Complete an on-line application to receive up to $80/bus to offset the bus expense for your second trip (or your shared mentor trip). Funds are limited, so apply now!

Nature Connections

Nature Connections encourages thematically-related field trips to Nature Net sites. This program offers transportation assistance and helps make students’ field trips more meaningful through experiences which build upon each other. Connected field trip topics and experiences can support and enrich in-class curricula, creating a continuous learning experience.
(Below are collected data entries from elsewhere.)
(* ===== verification/RaceSystem.v ===== *)
(** * Races in the whole system

    Faults that race leave the invariant of the system: what they lose counts as
    lost, and every later call finds the state it expects. So the safety of runs
    extends to runs in which threads ask for pages at once. *)

From S2P Require Import Prelude Schedule Structs Kernel Concrete Npt NptProps Race RaceProps.
From S2P Require Import Vmcb VcpuRun Vcpu Vm Driver System Handlers HandlersVcpu Spec Safety Machine SafetyProps.

Section races.
Context `{L : KernelLaws} `{P : !Processor K} `{PL : !ProcessorLaws K P} `{A : !Abi K}
  `{C : Config} `{CO : !ConfigOk C}.
Implicit Types (s : kstate) (W : world) (w : avm).

(** What happens to the driver: a system call, or calls of [YAKVM_MMAP_PAGE] on
    the machine of [fd] by several threads, one for each of [gpas], that take
    their turns as [sched] says. *)
Inductive event : Type :=
| Call (c : syscall)
| Mmaps (fd : Z) (gpas : list Z) (sched : list nat).

Definition happen (e : event) : KM unit :=
  match e with
  | Call c => step c ;; mret tt
  | Mmaps fd gpas sched =>
      files ← gets ks_files;
      match files !! fd with
      | Some (FVm vm) =>
          v ← get_vm vm;
          interleave fault_step sched (start (vm.vmm v) gpas) ;;
          mret tt
      | _ => mret tt
      end
  end.

Fixpoint happens (l : list event) : KM unit :=
  match l with
  | [] => mret tt
  | e :: l => happen e ;; happens l
  end.

(** How an event may stop the machine. *)
Definition event_may_stop (e : event) (st : stop) : Prop :=
  match e with
  | Call c => may_stop c st
  | Mmaps fd gpas sched =>
      st = Panicked /\ exists gpa, gpa ∈ gpas /\ guest_page gpa = guest_page YAKVM_MMIO_HAWK
  end.

(** The pages a race takes and no table holds. *)
Definition race_lost (m m' : gmap Z page) (t' : tree) : gset Z :=
  dom m' ∖ dom m ∖ tree_pages t'.

(** What the nodes of the tree say of its pages and of the hidden ones. *)
Definition nodes_kept (m : gmap Z page) (t t' : tree) : Prop :=
  forall q x b, t' !! q = Some (x, b) -> t !! q = Some (x, b) \/
    b = true /\ (x ∈ tree_pages t \/ m !! x = None).

Lemma nodes_kept_pages m t t' x :
  nodes_kept m t t' -> x ∈ tree_pages t' -> x ∈ tree_pages t \/ m !! x = None.
Proof.
  intros Hn (q & b & Hq)%elem_of_tree_pages. destruct (Hn _ _ _ Hq) as [H|[_ H]]; [left|done].
  apply elem_of_tree_pages. eauto.
Qed.

Lemma nodes_kept_mmio m t t' : nodes_kept m t t' -> t ⊆ t' -> tree_mmio t -> tree_mmio t'.
Proof.
  intros Hn Hsub [[x Hx] Hq]. split.
  - exists x. by eapply lookup_weaken.
  - intros q y Hy. destruct (Hn _ _ _ Hy) as [H|[? _]]; [by eapply Hq|done].
Qed.

(** The pages of a machine whose tree has gained nodes, and those that are lost,
    make up what the machine has changed. *)
Lemma race_changes a w t' s W lost k m' :
  inv s W lost -> W !! a = Some w -> w_tree w ⊆ t' -> npt_repr m' (w_root w) t' ->
  nodes_kept (ks_pages s) (w_tree w) t' -> dom (ks_pages s) ⊆ dom m' ->
  (forall x, x ∈ dom (ks_pages s) -> x ∉ tree_pages (w_tree w) -> m' !! x = ks_pages s !! x) ->
  changes a (Some (w <| w_tree := t' |>)) (race_lost (ks_pages s) m' t') s W (with_mem k m' s).
Proof.
  intros I Hw Hsub R' Hnodes Hdom Hframe. pose proof (inv_vm _ _ _ I _ _ Hw) as Hok.
  pose proof (fun x => nodes_kept_pages _ _ _ x Hnodes) as Hnew.
  pose proof (tree_pages_mono _ _ Hsub) as Hmono.
  assert (forall x, x ∈ vm_pages (w <| w_tree := t' |>) -> x ∈ vm_pages w \/ ks_pages s !! x = None)
    as Hpages.
  { intros x. rewrite !elem_of_vm_pages. cbn. intros [Hx|Hx]; [|tauto].
    destruct (Hnew _ Hx); tauto. }
  unfold changes, race_lost. rewrite Hw. cbn [opt_pages opt_objs]. mem_simpl. split_and!.
  - intros x Hx Hs%elem_of_dom. apply Hframe; [done|]. rewrite elem_of_vm_pages in Hx. tauto.
  - done.
  - intros x Hx%elem_of_dom. destruct (decide (x ∈ vm_pages (w <| w_tree := t' |>))); [by left|].
    right. rewrite elem_of_vm_pages in n. cbn in n.
    destruct (decide (x ∈ dom (ks_pages s))) as [Hd|Hd].
    + right. split; [|by apply elem_of_dom]. rewrite elem_of_vm_pages.
      intros [H|H]; [apply Hmono in H|]; tauto.
    + left. apply elem_of_difference. rewrite elem_of_difference. tauto.
  - intros x Hx. destruct (decide (x ∈ vm_objs a w)) as [H|H]; [by left|by right].
  - exact Hpages.
  - intros x ([Hm Hn]%elem_of_difference & Ht)%elem_of_difference.
    split; [by apply not_elem_of_dom|]. split; [by apply elem_of_dom|].
    rewrite elem_of_vm_pages. cbn. intros [?|(c & pl & Hc & Hx)]; [done|].
    destruct (vm_vcpu _ _ _ _ Hok _ _ Hc) as (_ & _ & Vp & _).
    by apply Hn, elem_of_dom, (vcpu_pages_in _ _ _ _ Vp).
Qed.

(** C13: faults that race on the machine at [a] are a step of the abstract system:
    the machine's tree gains nodes and keeps those it had, the pages no table
    holds any more are added to the lost ones, every other machine, vcpu and
    descriptor is as it was; only a fault on the MMIO page panics. *)
Theorem race_refines a w gpas sched s W lost :
  inv s W lost -> W !! a = Some w ->
  wp (interleave fault_step sched (start (w_vmm w) gpas))
    (fun ts s' => exists t', w_tree w ⊆ t' /\
       inv s' (<[a := w <| w_tree := t' |>]> W)
         (lost ∪ race_lost (ks_pages s) (ks_pages s') t') /\
       ks_heap s' = ks_heap s /\ ks_files s' = ks_files s)
    (fun st => st = Panicked /\ exists gpa, gpa ∈ gpas /\
       guest_page gpa = guest_page YAKVM_MMIO_HAWK) s.
Proof.
  intros I Hw. pose proof (inv_vm _ _ _ I _ _ Hw) as Hok.
  eapply wp_mono; [eapply wp_stop_mono; [eapply (race_safe s (w_tree w)); [apply Hok..|apply I]|]|].
  { intros st (gpa & Hin & -> & x & Hx). split; [done|]. exists gpa. split; [done|].
    apply path_eq_page. by apply (vm_mmio _ _ _ _ Hok) in Hx. }
  intros ts s' (Hmm & _ & k & m' & t' & -> & R' & Hsub & Hframe & Hdom & Hnodes & _).
  exists t'. split; [done|]. split; [|done].
  eapply inv_change; [exact I|by eapply race_changes|done|..].
  - intros ? [= <-]. mem_simpl. eapply vm_ok_tree; [exact Hok|done|..].
    + intros x. by apply nodes_kept_pages.
    + intros x Hx%elem_of_dom. by apply Hframe.
    + eapply nodes_kept_mmio; [exact Hnodes|done|apply Hok].
  - eapply files_ok_keep; [apply I|exact Hw|done..].
  - apply I.
  - by eapply cpus_ok_same; [apply I|..].
Qed.

Lemma wp_happen e s W lost :
  inv s W lost ->
  wp (happen e) (fun _ s' => exists W' lost', inv s' W' lost' /\ lost ⊆ lost')
    (event_may_stop e) s.
Proof.
  intros I. destruct e as [c|fd gpas sched]; cbn [happen].
  - apply wp_bind. eapply wp_mono; [eapply wp_stop_mono; [by apply wp_syscall|]|].
    + intros st H. by eapply stop_may.
    + intros r s' (W' & lost' & I' & _ & Hl & _). apply wp_ret. eauto.
  - wp_steps. destruct (ks_files s !! fd) as [[|a|c]|] eqn:Hf; try (apply wp_ret; by eauto).
    apply (fd_vm _ _ (inv_files _ _ _ I)) in Hf as (w & Hw & _).
    pose proof (inv_vm _ _ _ I _ _ Hw) as Hok. destruct (vm_obj _ _ _ _ Hok) as [id Ho].
    apply wp_bind. eapply wp_get_obj; [exact Ho|done|]. cbn [vm.vmm].
    apply wp_bind. eapply wp_mono; [by eapply race_refines|].
    intros ts s' (t' & _ & I' & _). apply wp_ret. eexists _, _. split; [exact I'|]. set_solver.
Qed.

Lemma wp_happens l s W lost :
  inv s W lost ->
  wp (happens l) (fun _ s' => exists W' lost', inv s' W' lost' /\ lost ⊆ lost')
    (fun st => exists e, e ∈ l /\ event_may_stop e st) s.
Proof.
  revert s W lost. induction l as [|e l IH]; intros s W lost I; cbn [happens].
  { apply wp_ret. eauto. }
  apply wp_bind. eapply wp_mono; [eapply wp_stop_mono; [by eapply wp_happen|]|].
  { intros st H. exists e. split; [by left|done]. }
  intros [] s1 (W1 & lost1 & I1 & H1).
  eapply wp_mono; [eapply wp_stop_mono; [by eapply IH|]|].
  { intros st (d & Hd & Hm). exists d. split; [by right|done]. }
  intros [] s2 (W2 & lost2 & I2 & H2). exists W2, lost2. split; [done|]. set_solver.
Qed.

(** C12: the driver is loaded on a machine without it and then anything happens,
    system calls and races of page requests in any order: memory that is not owned
    is never used, nothing is freed twice, no caller waits for its own lock; a
    panic needs a request for the MMIO page or the creation of a vcpu, and the
    only other stop is a guest that escapes; and when all descriptors are closed
    again every object is freed, whatever pages the races have lost. *)
Theorem races_safe s l :
  booted s ->
  wp (insmod ;; happens l)
    (fun _ s' => exists W lost, inv s' W lost /\
       (ks_files s' = ∅ -> ks_heap s' = ∅))
    (fun st => exists e, e ∈ l /\ event_may_stop e st) s.
Proof.
  intros Hb%booted_inv. apply wp_bind.
  eapply wp_mono; [eapply wp_stop_mono; [by apply wp_init|by intros st []]|].
  intros r s1 (I1 & _). eapply wp_mono; [by eapply wp_happens|].
  intros [] s2 (W & lost & I2 & _). exists W, lost. split; [done|].
  intros Hf. by destruct (inv_no_files _ _ _ I2 Hf) as (_ & ? & _).
Qed.

End races.

(** ** Witnesses *)
#[local] Existing Instance concrete.
#[local] Existing Instance concrete_laws.
#[local] Existing Instance halting_guest.
#[local] Existing Instance concrete_abi.
#[local] Existing Instance makefile_config.

Lemma race_refines_witness :
  exists W lost w, inv (ran [] demo_vm) W lost /\ W !! demo_a = Some w /\
    wp (interleave fault_step (race_after 4) (start (w_vmm w) [0x200000; 0x200000]))
      (fun ts s' => exists t', w_tree w ⊆ t' /\
         inv s' (<[demo_a := w <| w_tree := t' |>]> W)
           (lost ∪ race_lost (ks_pages (ran [] demo_vm)) (ks_pages s') t') /\
         ks_heap s' = ks_heap (ran [] demo_vm) /\ ks_files s' = ks_files (ran [] demo_vm))
      (fun st => st = Panicked /\ exists gpa, gpa ∈ [0x200000; 0x200000] /\
         guest_page gpa = guest_page YAKVM_MMIO_HAWK) (ran [] demo_vm).
Proof.
  destruct demo_machine as (W & lost & w & I & Hw & _). exists W, lost, w.
  split; [exact I|]. split; [exact Hw|].
  exact (race_refines _ _ [0x200000; 0x200000] (race_after 4) _ _ _ I Hw).
Defined.

(** A machine, a race for a page whose table is
    missing, a run of the vcpu, and everything closed. *)
Definition race_events : list event :=
  (Call <$> demo_vm) ++
  [Mmaps 4 [0x200000; 0x200000] (race_after 4); Call (SysIoctl 5 YAKVM_RUN 0 false);
   Call (SysClose 5); Call (SysClose 4); Call (SysClose 3)].

Lemma races_safe_witness :
  wp (insmod ;; happens race_events)
    (fun _ s' => exists W lost, inv s' W lost /\ (ks_files s' = ∅ -> ks_heap s' = ∅))
    (fun st => exists e, e ∈ race_events /\ event_may_stop e st) (boot []).
Proof. exact (races_safe (boot []) race_events (boot_booted [])). Defined.

(** There the race has lost a page and its table, and nothing else is left: no later
    call notices. *)
Lemma race_events_end :
  let s := final (insmod ;; happens race_events) (boot []) in
  result (insmod ;; happens race_events) (boot []) = Some tt /\
  ks_files s = ∅ /\ ks_heap s = ∅ /\ size (dom (ks_pages s)) = 2%nat.
Proof. split_and!; vm_compute; reflexivity. Qed.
Below are some suggestions for topically-related field trip sequences. These suggestions, however, are only a beginning.  Let your imagination and classroom needs dictate your Nature Connection.  Call or e-mail your unique ideas and we will be happy to discuss them with you.
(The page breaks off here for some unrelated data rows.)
(* ===== verification/GuestMemory.v ===== *)
(** * Bytes of guest memory

    A data page of a guest is an array of 64-bit words; the guest and the
    emulator access it by bytes, through the nested page table. *)

From S2P Require Import Prelude Structs Kernel Npt.

(** Byte [a mod 4096] of a page of words, and its update. *)
Definition byte_index (a : Z) : nat := Z.to_nat (a mod PAGE_SIZE / 8).
Definition byte_shift (a : Z) : Z := 8 * (a mod 8).

Definition byte_of (ws : list Z) (a : Z) : option Z :=
  w ← ws !! byte_index a;
  Some (Z.land (Z.shiftr w (byte_shift a)) 255).

Definition set_byte (ws : list Z) (a x : Z) : list Z :=
  alter (fun w => Z.lor (Z.ldiff w (Z.shiftl 255 (byte_shift a))) (Z.shiftl (wrap 8 x) (byte_shift a)))
    (byte_index a) ws.

(** The page behind a guest physical address, and its byte there. *)
Definition guest_words (m : gmap Z page) (root gpa : Z) : option (list Z) :=
  pa ← hw_walk m 4 root gpa;
  p ← m !! pa;
  as_words p.

Definition guest_byte (m : gmap Z page) (root gpa : Z) : option Z :=
  ws ← guest_words m root gpa;
  byte_of ws gpa.

(** A store to a page that is present. *)
Definition guest_store (m : gmap Z page) (root gpa x : Z) : option (gmap Z page) :=
  pa ← hw_walk m 4 root gpa;
  ws ← guest_words m root gpa;
  Some (<[pa := PWords (set_byte ws gpa x)]> m).

Lemma set_byte_length ws a x : length (set_byte ws a x) = length ws.
Proof. apply length_alter. Qed.

Lemma byte_index_range a : (byte_index a < 512)%nat.
Proof.
  unfold byte_index, PAGE_SIZE. pose proof (Z.mod_pos_bound a 4096).
  apply Nat2Z.inj_lt. rewrite Z2Nat.id; Z.to_euclidean_division_equations; lia.
Qed.

Lemma byte_of_some ws a : length ws = 512%nat -> exists x, byte_of ws a = Some x /\ 0 <= x < 256.
Proof.
  intros Hl. destruct (lookup_lt_is_Some_2 ws (byte_index a)) as [w Hw].
  { rewrite Hl. apply byte_index_range. }
  unfold byte_of. rewrite Hw. eexists. split; [done|].
  change 255 with (Z.ones 8). rewrite Z.land_ones by lia. by apply Z.mod_pos_bound.
Qed.

Section facts.
Context {m : gmap Z page} {root : Z} {t : tree}.
Hypothesis R : npt_repr m root t.

Lemma hw_walk_path gpa :
  hw_walk m 4 root gpa = match t !! path gpa with Some (x, true) => Some x | _ => None end.
Proof using R.
  rewrite (hw_walk_repr R gpa 4 [] root (repr_root _ _ _ R) eq_refl).
  change ([] ++ path_from gpa 4) with (path gpa). by destruct (t !! path gpa) as [[x []]|].
Qed.

(** The page of an address is the leaf of its path. *)
Lemma guest_words_repr gpa :
  guest_words m root gpa =
    match t !! path gpa with Some (x, true) => (m !! x) ≫= as_words | _ => None end.
Proof using R.
  unfold guest_words. rewrite hw_walk_path. by destruct (t !! path gpa) as [[x []]|].
Qed.

Lemma leaf_words gpa x b :
  t !! path gpa = Some (x, b) -> exists ws, m !! x = Some (PWords ws) /\ length ws = 512%nat.
Proof using R.
  intros Ht. destruct (repr_table _ _ _ R _ _ _ Ht) as (ws & Hws & Hl & _). by exists ws.
Qed.

(** A byte is there when the page is. *)
Lemma guest_byte_some gpa :
  is_Some (guest_byte m root gpa) <-> exists x, t !! path gpa = Some (x, true).
Proof using R.
  unfold guest_byte. rewrite guest_words_repr. split.
  - intros [y Hy]. destruct (t !! path gpa) as [[x []]|]; [eauto|done..].
  - intros [x Hx]. rewrite Hx. destruct (leaf_words _ _ _ Hx) as (ws & -> & Hl).
    destruct (byte_of_some ws gpa Hl) as (y & Hy & _). exists y. exact Hy.
Qed.

(** A store leaves the tables alone and writes one data page. *)
Lemma guest_store_spec gpa x m' :
  guest_store m root gpa x = Some m' ->
  exists pa ws, t !! path gpa = Some (pa, true) /\ m !! pa = Some (PWords ws) /\
    length ws = 512%nat /\ m' = <[pa := PWords (set_byte ws gpa x)]> m.
Proof using R.
  unfold guest_store. rewrite guest_words_repr, hw_walk_path.
  destruct (t !! path gpa) as [[pa []]|] eqn:Ht; [|done..].
  destruct (leaf_words _ _ _ Ht) as (ws & Hws & Hl). rewrite Hws. intros [= <-].
  by exists pa, ws.
Qed.

End facts.

(** Bytes depend on the data pages alone. *)
Lemma guest_byte_same m m' root t gpa :
  npt_repr m root t -> npt_repr m' root t ->
  (forall x, t !! path gpa = Some (x, true) -> m' !! x = m !! x) ->
  guest_byte m' root gpa = guest_byte m root gpa.
Proof.
  intros R R' Hm. unfold guest_byte. rewrite (guest_words_repr R), (guest_words_repr R').
  destruct (t !! path gpa) as [[x []]|]; [|done..]. by rewrite Hm.
Qed.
Plus, Nature Connections power Nature Express, which provides bus transportation reimbursement for qualified teachers.


A partial list of examples of Nature Connections field trips:

  • Study tropical plants at Olbrich Gardens, then discover the similarities and differences in native plants at the Aldo Leopold Nature Center
  • See and learn about threatened exotic animal species at Vilas Zoo, then see and learn about threatened native animal species at MacKenzie Environmental Center.
  • Study geology at the UW Geology Museum, then compare natural geology and habitats at School Forest or Bethel Horizons Nature Center (non-glaciated area), with those at Owen Park or UW Arboretum (glaciated area).
  • Learn about water quality during a visit to the Madison Children’s Museum, then conduct water quality experiments in the wetlands of the Madison Conservation Parks or of the Aldo Leopold Nature Center.
  • Explore Wisconsin native habitats at UW Arboretum, then study their animal inhabitants at Vilas Zoo or MacKenzie Environmental Center.
  • Compare the various prairie and wetlands restoration techniques and land management efforts at the UW Arboretum, Dane County Parks, Madison Conservation Parks, and School Forest.
  • Identify birds and their sounds at the UW Arboretum or Cherokee Marsh, then identify cranes at the International Crane Foundation.
  • Learn about the rainforest at the Madison Children’s Museum, then explore the tropical conservatory at Olbrich Gardens.
  • Study different gardening techniques at Olbrich Gardens, UW Arboretum, and Madison Children’s Museum.
  • Listen to night sounds and observe the night sky during an overnight trip to MacKenzie Environmental Education Center, then compare the day and night sounds and sights in Dane County Parks, Madison Conservation Parks, UW Arboretum, or Aldo Leopold Nature Center.

See our full list of partners here

It is recommended that these sequences of two or more field trips be scheduled on separate days or at different times of the school year; this allows time to integrate the experiences into your curriculum.